Record set:

******

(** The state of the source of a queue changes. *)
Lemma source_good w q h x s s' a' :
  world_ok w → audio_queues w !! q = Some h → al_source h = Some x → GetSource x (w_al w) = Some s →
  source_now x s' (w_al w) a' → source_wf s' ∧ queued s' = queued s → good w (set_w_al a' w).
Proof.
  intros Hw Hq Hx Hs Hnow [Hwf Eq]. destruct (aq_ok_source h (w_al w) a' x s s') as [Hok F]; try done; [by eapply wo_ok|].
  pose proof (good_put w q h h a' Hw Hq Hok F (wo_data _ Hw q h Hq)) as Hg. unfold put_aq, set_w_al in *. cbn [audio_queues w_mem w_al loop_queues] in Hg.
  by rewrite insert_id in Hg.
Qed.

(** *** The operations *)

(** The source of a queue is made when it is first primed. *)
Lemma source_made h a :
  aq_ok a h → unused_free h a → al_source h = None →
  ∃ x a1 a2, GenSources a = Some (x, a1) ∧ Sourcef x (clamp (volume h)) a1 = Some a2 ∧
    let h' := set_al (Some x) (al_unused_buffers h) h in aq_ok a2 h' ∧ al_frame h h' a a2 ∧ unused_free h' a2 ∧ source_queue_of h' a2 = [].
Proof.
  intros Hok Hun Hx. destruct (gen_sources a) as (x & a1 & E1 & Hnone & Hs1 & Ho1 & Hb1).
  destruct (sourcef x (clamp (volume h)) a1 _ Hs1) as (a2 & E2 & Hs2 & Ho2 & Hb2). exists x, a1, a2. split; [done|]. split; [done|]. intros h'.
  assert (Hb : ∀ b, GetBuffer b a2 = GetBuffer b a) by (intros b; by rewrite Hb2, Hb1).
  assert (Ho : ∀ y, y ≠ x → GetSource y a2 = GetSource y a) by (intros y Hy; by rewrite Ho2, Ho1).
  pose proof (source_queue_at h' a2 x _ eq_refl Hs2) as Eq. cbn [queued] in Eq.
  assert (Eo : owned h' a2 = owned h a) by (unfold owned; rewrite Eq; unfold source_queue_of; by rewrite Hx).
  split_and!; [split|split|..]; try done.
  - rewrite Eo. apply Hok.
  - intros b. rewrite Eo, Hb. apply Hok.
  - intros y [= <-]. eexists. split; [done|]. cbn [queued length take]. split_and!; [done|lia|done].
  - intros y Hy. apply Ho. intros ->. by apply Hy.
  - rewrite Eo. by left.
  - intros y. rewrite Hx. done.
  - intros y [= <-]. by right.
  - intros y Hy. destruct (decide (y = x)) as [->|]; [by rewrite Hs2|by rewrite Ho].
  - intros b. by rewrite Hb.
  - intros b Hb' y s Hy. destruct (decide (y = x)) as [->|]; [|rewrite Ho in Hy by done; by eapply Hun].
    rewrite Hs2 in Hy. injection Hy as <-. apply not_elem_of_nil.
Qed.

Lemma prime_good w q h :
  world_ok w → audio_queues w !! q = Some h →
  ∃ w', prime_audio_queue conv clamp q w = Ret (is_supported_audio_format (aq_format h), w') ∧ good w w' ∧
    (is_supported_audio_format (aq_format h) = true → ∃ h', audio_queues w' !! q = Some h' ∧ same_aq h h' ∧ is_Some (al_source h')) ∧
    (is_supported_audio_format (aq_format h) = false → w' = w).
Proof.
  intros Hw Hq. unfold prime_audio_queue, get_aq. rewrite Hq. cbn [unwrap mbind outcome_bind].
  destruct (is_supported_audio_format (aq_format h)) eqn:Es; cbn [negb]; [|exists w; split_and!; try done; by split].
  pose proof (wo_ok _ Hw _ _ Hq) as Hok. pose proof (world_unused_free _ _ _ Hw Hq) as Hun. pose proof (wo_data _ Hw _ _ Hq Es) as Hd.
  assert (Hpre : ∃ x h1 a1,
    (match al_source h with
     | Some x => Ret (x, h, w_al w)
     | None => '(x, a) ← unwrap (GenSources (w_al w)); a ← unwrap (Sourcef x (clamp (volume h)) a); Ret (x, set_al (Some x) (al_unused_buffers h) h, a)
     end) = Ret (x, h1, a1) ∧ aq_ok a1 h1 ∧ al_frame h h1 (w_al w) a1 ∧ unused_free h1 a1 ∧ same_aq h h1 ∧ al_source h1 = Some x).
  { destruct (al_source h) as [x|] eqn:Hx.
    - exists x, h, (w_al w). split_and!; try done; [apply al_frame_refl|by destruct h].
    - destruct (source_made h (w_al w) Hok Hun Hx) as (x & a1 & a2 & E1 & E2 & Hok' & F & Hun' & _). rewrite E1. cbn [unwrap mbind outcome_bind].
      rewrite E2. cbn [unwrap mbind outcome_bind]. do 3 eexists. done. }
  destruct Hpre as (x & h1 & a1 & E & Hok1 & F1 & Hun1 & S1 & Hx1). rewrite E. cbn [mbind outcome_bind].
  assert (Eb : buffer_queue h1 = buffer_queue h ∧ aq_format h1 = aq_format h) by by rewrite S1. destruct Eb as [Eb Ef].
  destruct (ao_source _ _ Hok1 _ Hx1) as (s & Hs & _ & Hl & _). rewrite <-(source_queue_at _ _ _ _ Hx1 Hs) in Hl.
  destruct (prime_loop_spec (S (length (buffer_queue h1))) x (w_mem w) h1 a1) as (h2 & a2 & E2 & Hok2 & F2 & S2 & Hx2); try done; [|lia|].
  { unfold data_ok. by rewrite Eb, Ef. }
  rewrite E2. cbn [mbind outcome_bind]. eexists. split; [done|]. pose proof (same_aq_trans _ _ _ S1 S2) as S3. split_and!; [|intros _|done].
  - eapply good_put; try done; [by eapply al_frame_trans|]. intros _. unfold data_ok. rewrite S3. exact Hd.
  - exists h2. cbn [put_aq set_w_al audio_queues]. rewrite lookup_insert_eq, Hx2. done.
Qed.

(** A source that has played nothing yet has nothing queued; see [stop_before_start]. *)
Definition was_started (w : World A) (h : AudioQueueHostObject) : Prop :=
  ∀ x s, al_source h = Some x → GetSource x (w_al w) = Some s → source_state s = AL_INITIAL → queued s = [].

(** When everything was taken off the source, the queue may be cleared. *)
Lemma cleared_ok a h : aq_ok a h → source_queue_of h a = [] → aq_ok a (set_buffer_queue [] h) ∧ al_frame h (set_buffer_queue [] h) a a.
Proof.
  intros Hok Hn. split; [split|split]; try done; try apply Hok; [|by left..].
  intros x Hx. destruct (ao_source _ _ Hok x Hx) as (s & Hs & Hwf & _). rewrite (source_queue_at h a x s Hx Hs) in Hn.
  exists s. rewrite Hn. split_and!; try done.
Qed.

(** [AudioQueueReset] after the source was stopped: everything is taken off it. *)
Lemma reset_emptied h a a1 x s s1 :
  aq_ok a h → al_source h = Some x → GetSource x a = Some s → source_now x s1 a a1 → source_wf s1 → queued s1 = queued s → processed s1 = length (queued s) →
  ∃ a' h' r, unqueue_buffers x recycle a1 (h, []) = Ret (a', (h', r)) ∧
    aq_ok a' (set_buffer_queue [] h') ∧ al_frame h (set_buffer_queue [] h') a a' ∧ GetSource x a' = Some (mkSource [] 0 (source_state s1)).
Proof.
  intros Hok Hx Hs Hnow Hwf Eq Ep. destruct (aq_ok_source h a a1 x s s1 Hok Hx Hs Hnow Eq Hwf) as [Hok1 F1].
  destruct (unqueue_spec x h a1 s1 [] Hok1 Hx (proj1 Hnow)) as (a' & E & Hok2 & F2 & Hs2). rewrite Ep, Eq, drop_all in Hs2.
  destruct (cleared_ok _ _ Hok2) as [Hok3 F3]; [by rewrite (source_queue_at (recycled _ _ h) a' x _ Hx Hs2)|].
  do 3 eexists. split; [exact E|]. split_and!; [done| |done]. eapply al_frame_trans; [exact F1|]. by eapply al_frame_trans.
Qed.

******

Try it: Show each line of the material holding "Hnow".

Task solution:
  intros Hw Hq Hx Hs Hnow [Hwf Eq]. destruct (aq_ok_source h (w_al w) a' x s s') as [Hok F]; try done; [by eapply wo_ok|].
  intros Hok Hx Hs Hnow Hwf Eq Ep. destruct (aq_ok_source h a a1 x s s1 Hok Hx Hs Hnow Eq Hwf) as [Hok1 F1].
  destruct (unqueue_spec x h a1 s1 [] Hok1 Hx (proj1 Hnow)) as (a' & E & Hok2 & F2 & Hs2). rewrite Ep, Eq, drop_all in Hs2.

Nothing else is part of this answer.